» **TASK REQUIREMENTS**: For this exercise, please reproduce the records below word for word, from the first line through the line with "destruct (qm_lookup (queue_map".

» **DATASET RECORDS**:
*** Begin section ***

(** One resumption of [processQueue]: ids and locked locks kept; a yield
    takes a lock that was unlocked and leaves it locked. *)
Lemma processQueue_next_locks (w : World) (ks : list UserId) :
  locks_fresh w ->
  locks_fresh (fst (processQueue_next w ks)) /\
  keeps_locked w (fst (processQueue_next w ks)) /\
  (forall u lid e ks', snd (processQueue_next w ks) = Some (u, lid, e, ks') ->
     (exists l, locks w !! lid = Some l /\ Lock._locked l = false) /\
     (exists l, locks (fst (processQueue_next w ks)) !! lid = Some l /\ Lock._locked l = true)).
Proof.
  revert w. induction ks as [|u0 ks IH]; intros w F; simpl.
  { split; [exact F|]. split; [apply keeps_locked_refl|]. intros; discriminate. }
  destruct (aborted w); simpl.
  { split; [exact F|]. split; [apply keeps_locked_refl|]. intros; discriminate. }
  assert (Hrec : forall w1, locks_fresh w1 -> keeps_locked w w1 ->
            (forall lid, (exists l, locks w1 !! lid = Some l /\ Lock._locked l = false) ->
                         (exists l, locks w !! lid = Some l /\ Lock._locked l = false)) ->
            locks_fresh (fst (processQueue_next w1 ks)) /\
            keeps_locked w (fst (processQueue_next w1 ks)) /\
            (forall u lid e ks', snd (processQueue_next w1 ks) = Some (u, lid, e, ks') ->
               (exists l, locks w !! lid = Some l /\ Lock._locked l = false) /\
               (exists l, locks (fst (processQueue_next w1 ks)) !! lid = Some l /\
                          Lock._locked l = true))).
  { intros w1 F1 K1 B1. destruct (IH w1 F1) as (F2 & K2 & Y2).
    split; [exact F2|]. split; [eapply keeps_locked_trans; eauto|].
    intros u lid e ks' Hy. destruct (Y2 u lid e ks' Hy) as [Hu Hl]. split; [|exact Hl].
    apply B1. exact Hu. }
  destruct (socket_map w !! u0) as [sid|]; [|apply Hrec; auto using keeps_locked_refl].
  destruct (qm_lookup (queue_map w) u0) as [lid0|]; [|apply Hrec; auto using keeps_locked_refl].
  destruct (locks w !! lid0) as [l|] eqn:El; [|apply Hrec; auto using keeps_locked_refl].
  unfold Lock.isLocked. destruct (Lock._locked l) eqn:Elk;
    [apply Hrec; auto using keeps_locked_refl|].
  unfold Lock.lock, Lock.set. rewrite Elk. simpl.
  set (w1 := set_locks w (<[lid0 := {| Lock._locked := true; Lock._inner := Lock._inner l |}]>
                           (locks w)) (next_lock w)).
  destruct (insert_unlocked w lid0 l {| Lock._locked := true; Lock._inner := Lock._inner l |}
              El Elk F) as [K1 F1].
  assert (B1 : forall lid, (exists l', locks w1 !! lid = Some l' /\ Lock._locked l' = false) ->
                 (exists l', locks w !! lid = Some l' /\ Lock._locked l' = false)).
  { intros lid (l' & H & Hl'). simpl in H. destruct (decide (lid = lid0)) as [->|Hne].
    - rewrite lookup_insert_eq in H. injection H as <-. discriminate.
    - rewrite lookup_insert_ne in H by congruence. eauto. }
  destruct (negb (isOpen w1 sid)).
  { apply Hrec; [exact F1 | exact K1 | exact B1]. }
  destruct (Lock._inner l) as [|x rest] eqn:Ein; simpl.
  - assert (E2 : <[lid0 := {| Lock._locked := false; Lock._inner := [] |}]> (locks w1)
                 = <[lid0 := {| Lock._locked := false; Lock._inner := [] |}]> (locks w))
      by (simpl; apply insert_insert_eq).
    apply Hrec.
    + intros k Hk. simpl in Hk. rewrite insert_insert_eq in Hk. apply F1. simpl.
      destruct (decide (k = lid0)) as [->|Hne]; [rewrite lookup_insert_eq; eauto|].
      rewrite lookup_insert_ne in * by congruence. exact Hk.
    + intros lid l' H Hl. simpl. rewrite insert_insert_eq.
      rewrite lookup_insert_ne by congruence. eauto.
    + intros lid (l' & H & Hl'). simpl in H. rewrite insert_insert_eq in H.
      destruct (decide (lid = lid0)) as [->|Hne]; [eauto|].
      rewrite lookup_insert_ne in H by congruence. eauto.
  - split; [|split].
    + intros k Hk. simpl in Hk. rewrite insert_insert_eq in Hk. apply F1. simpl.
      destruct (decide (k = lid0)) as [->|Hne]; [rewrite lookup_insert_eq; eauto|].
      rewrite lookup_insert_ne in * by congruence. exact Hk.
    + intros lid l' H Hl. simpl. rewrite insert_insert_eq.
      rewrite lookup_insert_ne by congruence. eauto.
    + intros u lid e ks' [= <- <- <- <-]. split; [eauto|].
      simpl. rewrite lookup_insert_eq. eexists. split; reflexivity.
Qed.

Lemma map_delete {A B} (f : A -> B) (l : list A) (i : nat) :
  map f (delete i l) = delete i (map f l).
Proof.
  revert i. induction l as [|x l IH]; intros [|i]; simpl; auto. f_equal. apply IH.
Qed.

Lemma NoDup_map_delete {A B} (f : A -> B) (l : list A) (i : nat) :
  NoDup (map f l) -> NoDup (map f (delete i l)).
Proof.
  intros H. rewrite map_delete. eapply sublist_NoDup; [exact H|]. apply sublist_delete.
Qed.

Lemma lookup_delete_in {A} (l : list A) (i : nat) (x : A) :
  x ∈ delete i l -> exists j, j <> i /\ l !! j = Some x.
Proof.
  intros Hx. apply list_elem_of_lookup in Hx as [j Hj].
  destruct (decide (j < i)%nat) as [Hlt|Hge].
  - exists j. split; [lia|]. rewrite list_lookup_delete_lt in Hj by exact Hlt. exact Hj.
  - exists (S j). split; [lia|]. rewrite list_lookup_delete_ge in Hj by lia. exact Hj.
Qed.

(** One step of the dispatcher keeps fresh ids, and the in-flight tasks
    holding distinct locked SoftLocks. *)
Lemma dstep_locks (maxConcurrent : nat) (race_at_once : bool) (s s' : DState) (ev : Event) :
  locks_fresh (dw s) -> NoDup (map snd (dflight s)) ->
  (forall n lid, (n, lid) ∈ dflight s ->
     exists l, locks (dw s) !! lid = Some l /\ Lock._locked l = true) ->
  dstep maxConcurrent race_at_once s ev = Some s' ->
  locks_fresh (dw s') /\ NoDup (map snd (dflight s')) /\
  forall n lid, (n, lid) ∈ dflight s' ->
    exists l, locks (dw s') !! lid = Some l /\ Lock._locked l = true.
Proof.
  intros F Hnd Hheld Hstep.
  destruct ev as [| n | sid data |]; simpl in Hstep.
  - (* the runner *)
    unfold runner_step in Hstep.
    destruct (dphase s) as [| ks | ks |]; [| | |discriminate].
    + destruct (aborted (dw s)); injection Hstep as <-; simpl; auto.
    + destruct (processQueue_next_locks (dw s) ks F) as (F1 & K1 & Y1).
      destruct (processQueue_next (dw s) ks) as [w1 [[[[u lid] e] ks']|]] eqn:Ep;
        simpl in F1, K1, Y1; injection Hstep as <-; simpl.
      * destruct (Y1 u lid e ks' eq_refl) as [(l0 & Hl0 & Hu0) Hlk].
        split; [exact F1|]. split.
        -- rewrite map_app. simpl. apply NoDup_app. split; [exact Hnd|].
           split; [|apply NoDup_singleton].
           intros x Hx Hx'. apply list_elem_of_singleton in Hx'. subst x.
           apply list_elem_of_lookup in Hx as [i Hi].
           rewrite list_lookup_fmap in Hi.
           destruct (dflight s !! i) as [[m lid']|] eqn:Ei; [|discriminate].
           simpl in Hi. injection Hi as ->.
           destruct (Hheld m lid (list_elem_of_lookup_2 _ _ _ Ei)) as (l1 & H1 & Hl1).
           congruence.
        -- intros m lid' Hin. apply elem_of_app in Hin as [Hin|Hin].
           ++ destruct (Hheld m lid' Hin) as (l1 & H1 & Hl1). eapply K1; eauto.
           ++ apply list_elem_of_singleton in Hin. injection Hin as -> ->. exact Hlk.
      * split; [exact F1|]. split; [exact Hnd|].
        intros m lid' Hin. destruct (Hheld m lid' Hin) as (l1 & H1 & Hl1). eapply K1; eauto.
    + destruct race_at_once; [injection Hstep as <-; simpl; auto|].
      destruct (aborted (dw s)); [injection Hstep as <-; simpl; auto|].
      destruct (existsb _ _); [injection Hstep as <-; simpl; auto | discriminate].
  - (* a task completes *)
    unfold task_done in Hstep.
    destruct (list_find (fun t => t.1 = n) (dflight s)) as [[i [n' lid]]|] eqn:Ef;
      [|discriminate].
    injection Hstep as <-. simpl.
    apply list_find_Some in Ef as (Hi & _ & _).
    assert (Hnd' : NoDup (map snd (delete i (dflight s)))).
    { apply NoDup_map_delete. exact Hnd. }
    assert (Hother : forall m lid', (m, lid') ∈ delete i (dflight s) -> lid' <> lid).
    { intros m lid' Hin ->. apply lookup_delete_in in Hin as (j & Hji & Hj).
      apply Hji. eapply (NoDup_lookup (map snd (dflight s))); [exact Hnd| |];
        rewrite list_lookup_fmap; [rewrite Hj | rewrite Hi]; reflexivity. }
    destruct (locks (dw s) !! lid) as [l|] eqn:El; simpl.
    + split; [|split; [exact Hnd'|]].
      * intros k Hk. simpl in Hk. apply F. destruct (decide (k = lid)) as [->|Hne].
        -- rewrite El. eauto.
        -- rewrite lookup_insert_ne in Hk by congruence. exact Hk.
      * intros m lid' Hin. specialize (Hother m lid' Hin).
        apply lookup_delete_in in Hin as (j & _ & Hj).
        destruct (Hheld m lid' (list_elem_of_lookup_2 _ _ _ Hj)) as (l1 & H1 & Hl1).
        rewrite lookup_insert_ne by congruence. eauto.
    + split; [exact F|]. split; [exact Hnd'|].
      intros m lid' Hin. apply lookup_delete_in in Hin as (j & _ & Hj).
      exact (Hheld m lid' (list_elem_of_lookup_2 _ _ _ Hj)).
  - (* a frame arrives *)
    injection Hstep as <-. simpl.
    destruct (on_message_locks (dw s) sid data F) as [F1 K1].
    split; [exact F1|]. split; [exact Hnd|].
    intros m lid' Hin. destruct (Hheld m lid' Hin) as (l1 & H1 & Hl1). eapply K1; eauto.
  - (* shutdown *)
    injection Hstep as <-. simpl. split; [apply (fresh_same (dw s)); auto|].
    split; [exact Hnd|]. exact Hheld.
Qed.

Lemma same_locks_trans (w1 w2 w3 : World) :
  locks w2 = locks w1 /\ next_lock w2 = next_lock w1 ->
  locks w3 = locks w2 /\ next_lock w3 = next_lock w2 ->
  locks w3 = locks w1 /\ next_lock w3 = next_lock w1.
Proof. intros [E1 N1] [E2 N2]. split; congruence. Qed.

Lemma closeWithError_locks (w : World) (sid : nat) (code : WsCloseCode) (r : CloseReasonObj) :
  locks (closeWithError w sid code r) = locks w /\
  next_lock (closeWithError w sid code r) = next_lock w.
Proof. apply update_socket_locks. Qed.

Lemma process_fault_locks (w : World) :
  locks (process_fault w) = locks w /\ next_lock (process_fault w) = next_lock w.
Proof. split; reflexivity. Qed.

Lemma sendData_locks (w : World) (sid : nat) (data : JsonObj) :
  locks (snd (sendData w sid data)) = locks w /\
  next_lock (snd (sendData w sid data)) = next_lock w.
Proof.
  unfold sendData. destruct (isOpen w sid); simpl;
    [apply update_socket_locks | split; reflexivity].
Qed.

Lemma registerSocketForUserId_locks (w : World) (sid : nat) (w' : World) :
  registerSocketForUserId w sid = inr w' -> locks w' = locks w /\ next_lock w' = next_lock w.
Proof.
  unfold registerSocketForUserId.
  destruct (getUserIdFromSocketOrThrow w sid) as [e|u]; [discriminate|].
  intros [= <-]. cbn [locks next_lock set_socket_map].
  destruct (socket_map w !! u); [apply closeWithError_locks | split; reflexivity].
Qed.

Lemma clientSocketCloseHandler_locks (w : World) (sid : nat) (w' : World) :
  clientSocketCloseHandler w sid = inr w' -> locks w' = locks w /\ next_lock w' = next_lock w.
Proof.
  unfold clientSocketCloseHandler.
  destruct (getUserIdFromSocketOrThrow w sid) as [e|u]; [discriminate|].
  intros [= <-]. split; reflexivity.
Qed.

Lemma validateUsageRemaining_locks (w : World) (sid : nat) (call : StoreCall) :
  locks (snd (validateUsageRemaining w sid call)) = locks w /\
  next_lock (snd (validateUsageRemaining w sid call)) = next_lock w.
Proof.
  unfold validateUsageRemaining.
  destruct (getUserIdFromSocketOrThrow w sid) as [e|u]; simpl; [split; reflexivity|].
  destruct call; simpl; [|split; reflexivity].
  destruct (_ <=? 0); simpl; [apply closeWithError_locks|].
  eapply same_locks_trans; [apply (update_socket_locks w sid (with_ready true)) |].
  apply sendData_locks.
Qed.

*** End section ***

» **SOLUTION TO THE PROBLEM**:
(** One resumption of [processQueue]: ids and locked locks kept; a yield
    takes a lock that was unlocked and leaves it locked. *)
Lemma processQueue_next_locks (w : World) (ks : list UserId) :
  locks_fresh w ->
  locks_fresh (fst (processQueue_next w ks)) /\
  keeps_locked w (fst (processQueue_next w ks)) /\
  (forall u lid e ks', snd (processQueue_next w ks) = Some (u, lid, e, ks') ->
     (exists l, locks w !! lid = Some l /\ Lock._locked l = false) /\
     (exists l, locks (fst (processQueue_next w ks)) !! lid = Some l /\ Lock._locked l = true)).
Proof.
  revert w. induction ks as [|u0 ks IH]; intros w F; simpl.
  { split; [exact F|]. split; [apply keeps_locked_refl|]. intros; discriminate. }
  destruct (aborted w); simpl.
  { split; [exact F|]. split; [apply keeps_locked_refl|]. intros; discriminate. }
  assert (Hrec : forall w1, locks_fresh w1 -> keeps_locked w w1 ->
            (forall lid, (exists l, locks w1 !! lid = Some l /\ Lock._locked l = false) ->
                         (exists l, locks w !! lid = Some l /\ Lock._locked l = false)) ->
            locks_fresh (fst (processQueue_next w1 ks)) /\
            keeps_locked w (fst (processQueue_next w1 ks)) /\
            (forall u lid e ks', snd (processQueue_next w1 ks) = Some (u, lid, e, ks') ->
               (exists l, locks w !! lid = Some l /\ Lock._locked l = false) /\
               (exists l, locks (fst (processQueue_next w1 ks)) !! lid = Some l /\
                          Lock._locked l = true))).
  { intros w1 F1 K1 B1. destruct (IH w1 F1) as (F2 & K2 & Y2).
    split; [exact F2|]. split; [eapply keeps_locked_trans; eauto|].
    intros u lid e ks' Hy. destruct (Y2 u lid e ks' Hy) as [Hu Hl]. split; [|exact Hl].
    apply B1. exact Hu. }
  destruct (socket_map w !! u0) as [sid|]; [|apply Hrec; auto using keeps_locked_refl].
  destruct (qm_lookup (queue_map w) u0) as [lid0|]; [|apply Hrec; auto using keeps_locked_refl].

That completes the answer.